(** The block of [off] gets the bytes of [l]. *)
Lemma put_block s bl blk dsk x off l : fstate pid ip s bl blk dsk x -> 0 <= off < MAXBYTES -> slot x blk (off / BSIZE) <> 0 ->
  off mod BSIZE + Z.of_nat (length l) <= BSIZE -> (length bl + 1 <= NBUF)%nat ->
  let a := slot x blk (off / BSIZE) in
  let f := splice (Z.to_nat (off mod BSIZE)) l in
  exists i s1 s2, fs_bread (i_dev x) a e s = Ret i e s1 /\ frame s s1 /\
    (buf_update i f ;; fs_log_write i ;; fs_brelse i) e s1 = Ret tt e s2 /\
    fstate pid ip s2 (log_add a bl) (upd blk a (f (blk a))) dsk x /\ iframe ip s s2 /\
    wrote (l_start (fs_log s)) (fs_sb s) x blk x (upd blk a (f (blk a))) off l.
Proof.
  intros H Ho H0 Hl Hn a f. pose proof (fs_file _ _ _ _ _ _ _ H) as F. pose proof (block_index off Ho) as Hbi.
  destruct (fo_used _ _ _ _ F (off / BSIZE) ltac:(lia) H0) as (_ & Hd & _ & Hm).
  pose proof (wrote_store _ _ x blk off l F Ho H0 Hl) as W. cbv zeta in W. fold a f in W.
  destruct (write_block s bl blk dsk x a f H Hd) as (i & s1 & s2 & E1 & F1 & E2 & H2 & I2); [|exact Hm|done| |].
  - intros Heq. rewrite <- (slot_IND x blk) in Heq. apply (fo_inj _ _ _ _ F) in Heq; [lia|lia|clia|done].
  - pose proof (fo_size _ _ _ _ (wr_ok _ _ _ _ _ _ _ _ W) a) as Hsz. by rewrite upd_at in Hsz.
  - exists i, s1, s2. by split_and!; try apply I2.
Qed.

(** Result of writing [l] at [off]: [c] bytes were written, all of them unless the
    disk is full. *)
Record written (s : fs) (bl : list Z) (blk dsk : Z -> list Z) (x : inode) (off : Z) (l : list Z) (c : Z)
    (s' : fs) (bl' : list Z) (blk' : Z -> list Z) (x' : inode) (cost : Z) : Prop := {
  wn_state : fstate pid ip s' bl' blk' dsk x';
  wn_frame : iframe ip s s';
  wn_wrote : wrote (l_start (fs_log s)) (fs_sb s) x blk x' blk' off (take (Z.to_nat c) l);
  wn_count : 0 <= c <= Z.of_nat (length l);
  wn_log : Z.of_nat (length bl') <= Z.of_nat (length bl) + cost;
  wn_full : c < Z.of_nat (length l) -> forall b, ~ is_free (fs_sb s) blk' b
}.

(** One turn of the loop *)
Lemma written_next s bl blk dsk x off l s1 bl1 blk1 x1 m c s' bl' blk' x' t1 t2 :
  0 <= off -> 0 <= m <= Z.of_nat (length l) -> off + Z.of_nat (length l) <= MAXBYTES ->
  iframe ip s s1 -> wrote (l_start (fs_log s)) (fs_sb s) x blk x1 blk1 off (take (Z.to_nat m) l) ->
  Z.of_nat (length bl1) <= Z.of_nat (length bl) + t1 ->
  written s1 bl1 blk1 dsk x1 (off + m) (drop (Z.to_nat m) l) c s' bl' blk' x' t2 ->
  written s bl blk dsk x off l (m + c) s' bl' blk' x' (t1 + t2).
Proof.
  intros Ho Hm Hmax I1 W1 Hl [H I W C Hl' Hf]. rewrite length_drop in C, Hf.
  assert (Hst : l_start (fs_log s1) = l_start (fs_log s)) by apply I1. assert (Hsb : fs_sb s1 = fs_sb s) by apply I1.
  rewrite Hst, Hsb in *. split; [done|by apply (iframe_trans _ _ s1)| |lia|lia|intros Hc; apply Hf; lia].
  assert (Ht : take (Z.to_nat (m + c)) l = take (Z.to_nat m) l ++ take (Z.to_nat c) (drop (Z.to_nat m) l)).
  { rewrite <- (take_drop (Z.to_nat m) l) at 1. rewrite take_app_ge; rewrite length_take_le by lia; [|lia]. do 2 f_equal. lia. }
  rewrite Ht. apply (wrote_trans _ _ x blk x1 blk1); [done| |done|].
  - rewrite <- Ht, length_take. lia.
  - rewrite length_take_le, Z2Nat.id by lia. done.
Qed.

Lemma writei_loop_run f s bl blk dsk x off n tot l : fstate pid ip s bl blk dsk x -> has_proc p s ->
  0 <= off -> 0 <= tot -> Z.of_nat (length l) = n - tot -> off + (n - tot) <= MAXBYTES ->
  turns off (n - tot) <= Z.of_nat f -> Z.of_nat (length bl) + 6 * turns off (n - tot) < Z.of_nat NBUF ->
  exists c s' bl' blk' x', writei_loop f ip (FromKernel l) off n tot e s = Ret (tot + c, off + c) e s' /\
    written s bl blk dsk x off l c s' bl' blk' x' (6 * turns off (n - tot)).
Proof.
  revert s bl blk x off tot l. induction f as [|f IH]; intros s bl blk x off tot l H Hp Ho Ht Hl Hmax Hf Hn; cbn [writei_loop].
  all: destruct (Z.ltb_spec tot n) as [Hlt|Hge].
  1: { rewrite turns_next in Hf by lia. pose proof (turns_nonneg (off + chunk off (n - tot)) (n - tot - chunk off (n - tot))).
       pose proof (chunk_range off (n - tot) Ho ltac:(lia)). lia. }
  1, 3: unfold ret; exists 0, s, bl, blk, x; rewrite !Z.add_0_r; split; [done|]; pose proof (turns_nonneg off (n - tot) Ho);
    split; [done|apply iframe_refl|apply wrote_refl, H|lia|lia|lia].
  pose proof (turns_next off (n - tot) Ho ltac:(lia)) as Htn. pose proof (chunk_range off (n - tot) Ho ltac:(lia)) as Hc.
  set (m := chunk off (n - tot)) in *. pose proof (turns_nonneg (off + m) (n - tot - m) ltac:(lia)) as Ht0.
  assert (Hbi : 0 <= off / BSIZE < IND) by (apply block_index; lia). pose proof (fs_file _ _ _ _ _ _ _ H) as F.
  destruct (bmap_run e p pid E ip s bl blk dsk x (off / BSIZE) H) as (a & s1 & bl1 & blk1 & x1 & E1 & [H1 I1 G1 -> Hl1 _ Hfull]); [done|lia|].
  rewrite (bind_step _ _ _ _ _ _ _ E1). pose proof (wrote_grown _ _ _ _ _ _ _ off F G1) as W1.
  destruct (Z.eqb_spec (slot x1 blk1 (off / BSIZE)) 0) as [H0|H0].
  { unfold ret. exists 0, s1, bl1, blk1, x1. rewrite !Z.add_0_r. split; [done|]. split; [done|done|done|lia|lia|auto]. }
  assert (Hlm : length (take (Z.to_nat m) l) = Z.to_nat m) by (rewrite length_take; lia).
  rewrite (bind_step _ _ _ _ _ _ _ (geti_run e ip s1 x1 (fs_ino _ _ _ _ _ _ _ H1))).
  destruct (put_block s1 bl1 blk1 dsk x1 off (take (Z.to_nat m) l) H1) as (i & s2 & s3 & E2 & F2 & E3 & H3 & I3 & W2); [lia|done|lia|lia|].
  set (a := slot x1 blk1 (off / BSIZE)) in *.
  rewrite (bind_step _ _ _ _ _ _ _ E2). cbv zeta. fold (chunk off (n - tot)). fold m.
  assert (Hp2 : has_proc p s2) by (apply (iframe_proc p ip s1); [by apply frame_iframe|by apply (iframe_proc p ip s)]).
  rewrite (bind_step _ _ _ _ _ _ _ (copyin_kernel e p pid E s2 l m Hp2)). cbn [fst snd]. change (0 =? -1) with false. cbv iota.
  rewrite <- bind_assoc_3. rewrite (bind_step _ _ _ _ _ _ _ E3). cbn [source_skip].
  assert (u32 (off + m) = off + m) as ->. { apply uint_wrap_small. unfold MAXBYTES, BSIZE in *. clia. }
  assert (I13 : iframe ip s s3) by (by apply (iframe_trans _ _ s1)).
  pose proof (log_add_length a bl1) as Hla. replace (n - tot - m) with (n - (tot + m)) in * by lia.
  destruct (IH s3 _ _ x1 (off + m) (tot + m) (drop (Z.to_nat m) l) H3) as (c & s' & bl' & blk' & x' & E' & W'); try lia.
  - by apply (iframe_proc p ip s).
  - rewrite length_drop. lia.
  - exists (m + c), s', bl', blk', x'. rewrite E'. split; [do 2 f_equal; lia|].
    replace (6 * turns off (n - tot)) with (6 + 6 * turns (off + m) (n - (tot + m))) by lia.
    apply (written_next _ _ _ _ _ _ _ s3 (log_add a bl1) (upd blk1 a (splice (Z.to_nat (off mod BSIZE)) (take (Z.to_nat m) l) (blk1 a))) x1); try done; try lia.
    apply (wrote_trans _ _ x blk x1 blk1 x1 _ off [] (take (Z.to_nat m) l)); [done|cbn; lia|done|].
    cbn [length]. rewrite Z.add_0_r. by destruct I1 as (_ & <- & _ & <- & _).
Qed.

End Write.

(** ** The inode on disk *)

(** The fields of the inode fit their on-disk types. *)
Record ino_range (x : inode) : Prop := {
  ir_type : - 2 ^ 15 <= i_type x < 2 ^ 15;
  ir_major : - 2 ^ 15 <= i_major x < 2 ^ 15;
  ir_minor : - 2 ^ 15 <= i_minor x < 2 ^ 15;
  ir_nlink : - 2 ^ 15 <= i_nlink x < 2 ^ 15;
  ir_size : 0 <= i_size x < 2 ^ 32;
  ir_addrs : Forall (fun a => 0 <= a < 2 ^ 32) (i_addrs x);
  ir_len : length (i_addrs x) = 13%nat
}.

Definition addr_fill (x : inode) (o : nat) (ks : list Z) (d : list Z) : list Z :=
  foldl (fun d k => st 4 (o + off_addr k) (default 0 (i_addrs x !! Z.to_nat k)) d) d ks.

Lemma addr_fill_cons x o k ks d : addr_fill x o (k :: ks) d = addr_fill x o ks (st 4 (o + off_addr k) (default 0 (i_addrs x !! Z.to_nat k)) d).
Proof. reflexivity. Qed.

Definition slot_idx (k : Z) : Prop := 0 <= k < 13.

Lemma addr_slots_ok : Forall slot_idx addr_slots.
Proof. apply Forall_forall. intros k Hk%elem_of_seqZ. unfold slot_idx, NDIRECT in *. lia. Qed.

Lemma addr_fill_length x o ks d : (o + 64 <= length d)%nat -> Forall slot_idx ks -> length (addr_fill x o ks d) = length d.
Proof.
  revert d. induction ks as [|k ks IH]; intros d Hd Hk; [done|]. apply Forall_cons in Hk as [Hk Hks]. unfold slot_idx in Hk.
  assert (Hs : length (st 4 (o + off_addr k) (default 0 (i_addrs x !! Z.to_nat k)) d) = length d) by (apply length_st; unfold off_addr; lia).
  rewrite addr_fill_cons, IH by (done || lia). done.
Qed.

(** The table of blocks is apart from the bytes from [o'] to [o' + n]. *)
Lemma addr_fill_ne x o ks d n o' : (o + 64 <= length d)%nat -> (o' + n <= length d)%nat ->
  (o' + n <= o + 12 \/ o + 64 <= o')%nat -> Forall slot_idx ks -> ld n o' (addr_fill x o ks d) = ld n o' d.
Proof.
  revert d. induction ks as [|k ks IH]; intros d Hd Hn Hap Hk; [done|]. apply Forall_cons in Hk as [Hk Hks]. unfold slot_idx in Hk.
  assert (Hs : length (st 4 (o + off_addr k) (default 0 (i_addrs x !! Z.to_nat k)) d) = length d) by (apply length_st; unfold off_addr; lia).
  rewrite addr_fill_cons, IH by (done || lia). rewrite ld_st_ne; [done|unfold off_addr; lia..].
Qed.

------------------------------------------------

Set down, from the entries above, exactly the lines from the one with "rewrite (bind_step _ _ _ _ _ _ _ E1)." up to and including the one with "rewrite (bind_step _ _ _ _ _ _ _ E2).", and no other lines.

[EXPECTED ANSWER]
  rewrite (bind_step _ _ _ _ _ _ _ E1). pose proof (wrote_grown _ _ _ _ _ _ _ off F G1) as W1.
  destruct (Z.eqb_spec (slot x1 blk1 (off / BSIZE)) 0) as [H0|H0].
  { unfold ret. exists 0, s1, bl1, blk1, x1. rewrite !Z.add_0_r. split; [done|]. split; [done|done|done|lia|lia|auto]. }
  assert (Hlm : length (take (Z.to_nat m) l) = Z.to_nat m) by (rewrite length_take; lia).
  rewrite (bind_step _ _ _ _ _ _ _ (geti_run e ip s1 x1 (fs_ino _ _ _ _ _ _ _ H1))).
  destruct (put_block s1 bl1 blk1 dsk x1 off (take (Z.to_nat m) l) H1) as (i & s2 & s3 & E2 & F2 & E3 & H3 & I3 & W2); [lia|done|lia|lia|].
  set (a := slot x1 blk1 (off / BSIZE)) in *.
  rewrite (bind_step _ _ _ _ _ _ _ E2). cbv zeta. fold (chunk off (n - tot)). fold m.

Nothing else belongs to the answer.